*** Opening of Provided material ***
(* ===== verification/Gic.v ===== *)
(** * The interrupt controller ([aarch64/src/gic.rs], [aarch64/src/io.rs])

    Finding and mapping the GICv2, programming its distributor and the CPU
    interface of a core, and the operations of the interrupt path.  The
    controller itself is a parameter: what its registers do is stated as laws
    over the state that software can observe. *)

From S2P Require Import Prelude Addr Fdt BitmapAlloc Boot Vm Aspace Device Irq.

Module Gc.
Import Fd.

(** ** Registers *)

Definition GICC_CTLR : Z := 0x0000.
Definition GICC_PMR : Z := 0x0004.
Definition GICC_IAR : Z := 0x000c.
Definition GICC_EOIR : Z := 0x0010.
Definition GICC_IIDR : Z := 0x00fc.
Definition GICD_CTLR : Z := 0x0000.
Definition GICD_TYPER : Z := 0x0004.
Definition GICD_IPRIORITYR : Z := 0x0400.
Definition GICD_ISENABLER : Z := 0x0100.
Definition GICD_ICENABLER : Z := 0x0180.
Definition GICD_ICPENDR : Z := 0x0280.
Definition GICD_ICACTIVER : Z := 0x0380.
Definition GICD_BANKED_INTIDS : Z := 32.
Definition DEFAULT_PRIORITY : Z := 0xa0.
Definition DEFAULT_PRIORITY_WORD : Z := DEFAULT_PRIORITY * 0x01010101.
Definition GICC_CTLR_BYPASS_MASK : Z := 0x1e0.
Definition INTID_SPECIAL_START : Z := 1020.

(** Bit fields [lo..hi]. *)
Definition field (v lo hi : Z) : Z := Z.land (Z.shiftr v lo) (Z.ones (hi - lo)).
Definition arch_version (iidr : Z) : Z := field iidr 16 20.
Definition it_lines_number (typer : Z) : Z := field typer 0 5.
Definition int_id (iar : Z) : Z := field iar 0 10.

(** [!0]. *)
Definition ALL_ONES : Z := 0xffffffff.

(** Access to a 32-bit register by a core. *)
Class Mmio (HW : Type) := {
  mmio_write : Z -> Z -> Z -> HW -> HW;
  mmio_read : Z -> Z -> HW -> Z * HW;
}.

Record Gic := { gicc_virtrange : VirtRange; gicd_virtrange : VirtRange; intid_blocks : Z }.

Section driver.
Context {HW : Type} `{!Mmio HW}.
(** The core that runs the code. *)
Context (core : Z).
Implicit Types hw : HW.

(** *** [io.rs] *)

Definition write_reg (range : VirtRange) (offset val : Z) hw : res HW :=
  o ← Virt.offset_addr range offset; dst ← unwrap o; Ok (mmio_write core dst val hw).
Definition read_reg (range : VirtRange) (offset : Z) hw : res (Z * HW) :=
  o ← Virt.offset_addr range offset; src ← unwrap o; Ok (mmio_read core src hw).
Definition write_or_reg (range : VirtRange) (offset val : Z) hw : res HW :=
  o ← Virt.offset_addr range offset; dst ← unwrap o;
  let '(old, hw1) := mmio_read core dst hw in Ok (mmio_write core dst (Z.lor val old) hw1).

(** *** Bring-up *)

(** [for i in i..i + n { write_reg(range, base + 4 * i, val) }]. *)
Fixpoint sweep (range : VirtRange) (base val i : Z) (n : nat) hw : res HW :=
  match n with
  | O => Ok hw
  | S n' => hw1 ← write_reg range (base + 4 * i) val hw; sweep range base val (i + 1) n' hw1
  end.

Definition init_distributor (g : Gic) hw : res HW :=
  hw1 ← sweep (gicd_virtrange g) GICD_ICENABLER ALL_ONES 0 (Z.to_nat (intid_blocks g)) hw;
  hw2 ← sweep (gicd_virtrange g) GICD_ICPENDR ALL_ONES 0 (Z.to_nat (intid_blocks g)) hw1;
  hw3 ← sweep (gicd_virtrange g) GICD_IPRIORITYR DEFAULT_PRIORITY_WORD 0 (Z.to_nat (intid_blocks g * 8)) hw2;
  write_reg (gicd_virtrange g) GICD_CTLR 1 hw3.

(** The first loop of [init_cpu]. *)
Fixpoint clear_banked (range : VirtRange) (i : Z) (n : nat) hw : res HW :=
  match n with
  | O => Ok hw
  | S n' =>
      hw1 ← write_reg range (GICD_ICACTIVER + 4 * i) ALL_ONES hw;
      hw2 ← write_reg range (GICD_ICENABLER + 4 * i) ALL_ONES hw1;
      clear_banked range (i + 1) n' hw2
  end.

Definition init_cpu (g : Gic) hw : res HW :=
  hw1 ← clear_banked (gicd_virtrange g) 0 (Z.to_nat (GICD_BANKED_INTIDS / 8)) hw;
  hw2 ← sweep (gicd_virtrange g) GICD_IPRIORITYR DEFAULT_PRIORITY_WORD 0 (Z.to_nat (GICD_BANKED_INTIDS / 4)) hw1;
  hw3 ← write_reg (gicc_virtrange g) GICC_PMR 0xff hw2;
  '(v, hw4) ← read_reg (gicc_virtrange g) GICC_CTLR hw3;
  let bypass := Z.land v GICC_CTLR_BYPASS_MASK in
  write_reg (gicc_virtrange g) GICC_CTLR (Z.lor bypass 1) hw4.

(** *** The interrupt path *)

Definition try_ack_interrupt (g : Gic) hw : res (option Z * HW) :=
  '(iar, hw1) ← read_reg (gicc_virtrange g) GICC_IAR hw;
  Ok (if INTID_SPECIAL_START <=? int_id iar then None else Some iar, hw1).
Definition end_interrupt (g : Gic) (iar : Z) hw : res HW := write_reg (gicc_virtrange g) GICC_EOIR iar hw.
Definition enable_interrupt (g : Gic) (intid : Z) hw : res HW :=
  write_reg (gicd_virtrange g) (GICD_ISENABLER + 4 * (intid / 32)) (Z.shiftl 1 (intid mod 32)) hw.
Definition disable_interrupt (g : Gic) (intid : Z) hw : res HW :=
  write_reg (gicd_virtrange g) (GICD_ICENABLER + 4 * (intid / 32)) (Z.shiftl 1 (intid mod 32)) hw.

(** *** Discovery *)

Inductive GicError := NoGicc | NoGicd | NoNode | V1Unsupported | MapFailed.

(** The devices of the machine as the driver sees them. *)
Record Machine (P : Type) := { km : Dv.Kmem P; hw : HW; irq : Irq.World Irq.Core; GIC : option Gic }.
Arguments km {P} _.
Arguments hw {P} _.
Arguments irq {P} _.
Arguments GIC {P} _.

Context {P : Type} `{!Pt.PageAllocator P} (fuel : nat) (s names : list Z).

(** [Iterator::nth]: the elements before are dropped. *)
Fixpoint nth_next {St A} (next : St -> res (option A * St)) (n : nat) (st : St) : res (option A) :=
  '(o, st') ← next st;
  match o, n with None, _ => Ok None | Some a, O => Ok (Some a) | Some _, S n' => nth_next next n' st' end.

(** The [n]-th block of [reg], mapped; [missing] when there is none or it has no length. *)
Definition map_nth (n : nat) (missing : GicError) (node : Node) (k : Dv.Kmem P) : res (result VirtRange GicError * Dv.Kmem P) :=
  '(next, i) ← reg_iter fuel s names node;
  st ← next i;
  t ← nth_next (translated_next fuel s names next node) n st;
  match t ≫= Bt.regblock with
  | None => Ok (Err missing, k)
  | Some r =>
      pr ← Range.from_regblock r;
      match pr with
      | None => Ok (Err missing, k)
      | Some physrange =>
          '(r, k1) ← Dv.map_device_register k physrange Pt.Page4K;
          Ok (match r with Val v => Val v | Err _ => Err MapFailed end, k1)
      end
  end.

Definition find_gicc_gicd_virtranges (id : list Z) (k : Dv.Kmem P) : res (result (VirtRange * VirtRange) GicError * Dv.Kmem P) :=
  n ← find_first fuel s names (str "compatible") id;
  match n with
  | None => Ok (Err NoNode, k)
  | Some gic_node =>
      '(gicc, k1) ← map_nth 1 NoGicc gic_node k;
      match gicc with
      | Err e => Ok (Err e, k1)
      | Val gicc =>
          '(gicd, k2) ← map_nth 0 NoGicd gic_node k1;
          Ok (match gicd with Err e => Err e | Val gicd => Val (gicc, gicd) end, k2)
      end
  end.

Definition new (m : Machine P) : res (result Gic GicError * Machine P) :=
  '(r, k1) ← find_gicc_gicd_virtranges (str "arm,gic-400") (km m);
  '(r2, k2) ← match r with Val x => Ok (Val x, k1) | Err _ => find_gicc_gicd_virtranges (str "arm,cortex-a15-gic") k1 end;
  let m1 := {| km := k2; hw := hw m; irq := irq m; GIC := GIC m |} in
  match r2 with
  | Err e => Ok (Err e, m1)
  | Val (gicc, gicd) =>
      '(iidr, hw1) ← read_reg gicc GICC_IIDR (hw m1);
      if arch_version iidr =? 1 then Ok (Err V1Unsupported, {| km := k2; hw := hw1; irq := irq m; GIC := GIC m |}) else
      '(typer, hw2) ← read_reg gicd GICD_TYPER hw1;
      Ok (Val {| gicc_virtrange := gicc; gicd_virtrange := gicd; intid_blocks := it_lines_number typer + 1 |},
          {| km := k2; hw := hw2; irq := irq m; GIC := GIC m |})
  end.

(** [init]: panics without a controller and when called twice; the guard keeps
    interrupts masked until the end. *)
Definition init (m : Machine P) : res (Machine P) :=
  '(r, m1) ← new m;
  match r with
  | Err _ => Panic
  | Val g =>
      let '(guard, i1) := Irq.new (irq m1) in
      match GIC m1 with
      | Some _ => Panic
      | None =>
          hw2 ← init_distributor g (hw m1);
          hw3 ← init_cpu g hw2;
          Ok {| km := km m1; hw := hw3; irq := Irq.drop guard i1; GIC := Some g |}
      end
  end.

(** The operations of the module go through the published driver and do nothing before it is there. *)
Definition with_gic {A} (dflt : A) (f : Gic -> HW -> res (A * HW)) (m : Machine P) : res (A * Machine P) :=
  match GIC m with
  | None => Ok (dflt, m)
  | Some g => '(a, h) ← f g (hw m); Ok (a, {| km := km m; hw := h; irq := irq m; GIC := GIC m |})
  end.
Definition gic_try_ack_interrupt (m : Machine P) : res (option Z * Machine P) := with_gic None try_ack_interrupt m.
Definition gic_end_interrupt (iar : Z) (m : Machine P) : res (unit * Machine P) := with_gic tt (fun g h => h' ← end_interrupt g iar h; Ok (tt, h')) m.
Definition gic_enable_interrupt (intid : Z) (m : Machine P) : res (unit * Machine P) := with_gic tt (fun g h => h' ← enable_interrupt g intid h; Ok (tt, h')) m.
Definition gic_disable_interrupt (intid : Z) (m : Machine P) : res (unit * Machine P) := with_gic tt (fun g h => h' ← disable_interrupt g intid h; Ok (tt, h')) m.
End driver.

(** ** What the controller does

    [dbase] and [cbase] are the addresses of the distributor and of the CPU
    interface, [lines] the number of interrupt numbers that are implemented.
    Numbers below 32 are private to a core: the same address reaches the bank of
    the core that accesses it.  The laws are those of the GICv2 architecture
    for the registers that the driver writes, on a controller without Security
    Extensions.  Of a priority, in the priority registers and in PMR, the bits of
    [prio_mask] are implemented, at least the upper four, and the others read as zero
    and ignore writes; of GICC_CTLR, bit 0 and the bits that read as one can be
    written with one.  Software-generated interrupts (below 16), whose enable bits an
    implementation may hard-wire and whose pending bits are elsewhere, are left out. *)
Definition visible (core core' i : Z) : bool := (32 <=? i) || (core' =? core).

(** The write of [v] at [off] sets bit [i] of the bitmap register at [base]. *)
Definition hits (base off v core core' i : Z) : bool := (off =? base + 4 * (i / 32)) && Z.testbit v (i mod 32) && visible core core' i.

(** The offsets that the driver writes in the distributor. *)
Definition driver_offset (off : Z) : Prop :=
  off = GICD_CTLR \/ GICD_ISENABLER <= off < 0x200 \/ GICD_ICPENDR <= off < 0x300 \/ GICD_ICACTIVER <= off < 0x800.

Class Gicv2 (HW : Type) `{!Mmio HW} (dbase cbase lines : Z) := {
  enabled : HW -> Z -> Z -> bool;
  latched : HW -> Z -> Z -> bool;
  active : HW -> Z -> Z -> bool;
  priority : HW -> Z -> Z -> Z;
  forwarding : HW -> bool;
  pmr : HW -> Z -> Z;
  ctlr : HW -> Z -> Z;
  prio_mask : Z;
  prio_mask_bits : 0 <= prio_mask < 256 /\ Z.land prio_mask 0xf0 = 0xf0;
  enabled_write c off v h c' i : driver_offset off -> 16 <= i < lines ->
    enabled (mmio_write c (dbase + off) v h) c' i =
      if hits GICD_ISENABLER off v c c' i then true else if hits GICD_ICENABLER off v c c' i then false else enabled h c' i;
  latched_write c off v h c' i : driver_offset off -> 16 <= i < lines ->
    latched (mmio_write c (dbase + off) v h) c' i = if hits GICD_ICPENDR off v c c' i then false else latched h c' i;
  active_write c off v h c' i : driver_offset off -> 16 <= i < lines ->
    active (mmio_write c (dbase + off) v h) c' i = if hits GICD_ICACTIVER off v c c' i then false else active h c' i;
  priority_write c off v h c' i : driver_offset off -> 16 <= i < lines ->
    priority (mmio_write c (dbase + off) v h) c' i =
      if (off =? GICD_IPRIORITYR + 4 * (i / 4)) && visible c c' i then Z.land (field v (8 * (i mod 4)) (8 * (i mod 4) + 8)) prio_mask else priority h c' i;
  forwarding_write c off v h : driver_offset off ->
    forwarding (mmio_write c (dbase + off) v h) = if off =? GICD_CTLR then Z.testbit v 0 else forwarding h;
  interface_write c off v h c' : driver_offset off ->
    pmr (mmio_write c (dbase + off) v h) c' = pmr h c' /\ ctlr (mmio_write c (dbase + off) v h) c' = ctlr h c';
  pmr_write c v h c' : pmr (mmio_write c (cbase + GICC_PMR) v h) c' = if c' =? c then Z.land v prio_mask else pmr h c';
  ctlr_keeps_pmr c v h c' : pmr (mmio_write c (cbase + GICC_CTLR) v h) c' = pmr h c';
  ctlr_write c v h c' : Z.land v (Z.lor (ctlr h c) 1) = v -> ctlr (mmio_write c (cbase + GICC_CTLR) v h) c' = if c' =? c then v else ctlr h c';
  pmr_keeps_ctlr c v h c' : ctlr (mmio_write c (cbase + GICC_PMR) v h) c' = ctlr h c';
  ctlr_read c h : mmio_read c (cbase + GICC_CTLR) h = (ctlr h c, h);
  interface_quiet c off v h : off = GICC_PMR \/ off = GICC_CTLR ->
    forwarding (mmio_write c (cbase + off) v h) = forwarding h /\
    forall c' i, enabled (mmio_write c (cbase + off) v h) c' i = enabled h c' i /\ latched (mmio_write c (cbase + off) v h) c' i = latched h c' i /\
      active (mmio_write c (cbase + off) v h) c' i = active h c' i /\ priority (mmio_write c (cbase + off) v h) c' i = priority h c' i;
}.

Section bringup.
Context {HW : Type} `{!Mmio HW} (dbase cbase lines : Z) `{!Gicv2 HW dbase cbase lines}.
Context (c : Z) (g : Gic).

(** The ranges of the driver are the register blocks of the controller, 4 KiB each at least. *)
Record driver_ok : Prop := {
  ok_d : vstart (gicd_virtrange g) = dbase /\ dbase + 0x1000 <= vend (gicd_virtrange g) /\ 0 <= dbase /\ dbase + 0x1000 < W64;
  ok_c : vstart (gicc_virtrange g) = cbase /\ cbase + 0x1000 <= vend (gicc_virtrange g) /\ 0 <= cbase /\ cbase + 0x1000 < W64;
  ok_lines : lines = 32 * intid_blocks g /\ 1 <= intid_blocks g <= 32;
}.
Context (Hok : driver_ok).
*** Close of Provided material ***
Of all the entries above, output exactly the lines between the one holding "Definition enable_interrupt (g" and the one holding "Inductive GicError := NoGicc", inclusive.

Answer to this problem:
Definition enable_interrupt (g : Gic) (intid : Z) hw : res HW :=
  write_reg (gicd_virtrange g) (GICD_ISENABLER + 4 * (intid / 32)) (Z.shiftl 1 (intid mod 32)) hw.
Definition disable_interrupt (g : Gic) (intid : Z) hw : res HW :=
  write_reg (gicd_virtrange g) (GICD_ICENABLER + 4 * (intid / 32)) (Z.shiftl 1 (intid mod 32)) hw.

(** *** Discovery *)

Inductive GicError := NoGicc | NoGicd | NoNode | V1Unsupported | MapFailed.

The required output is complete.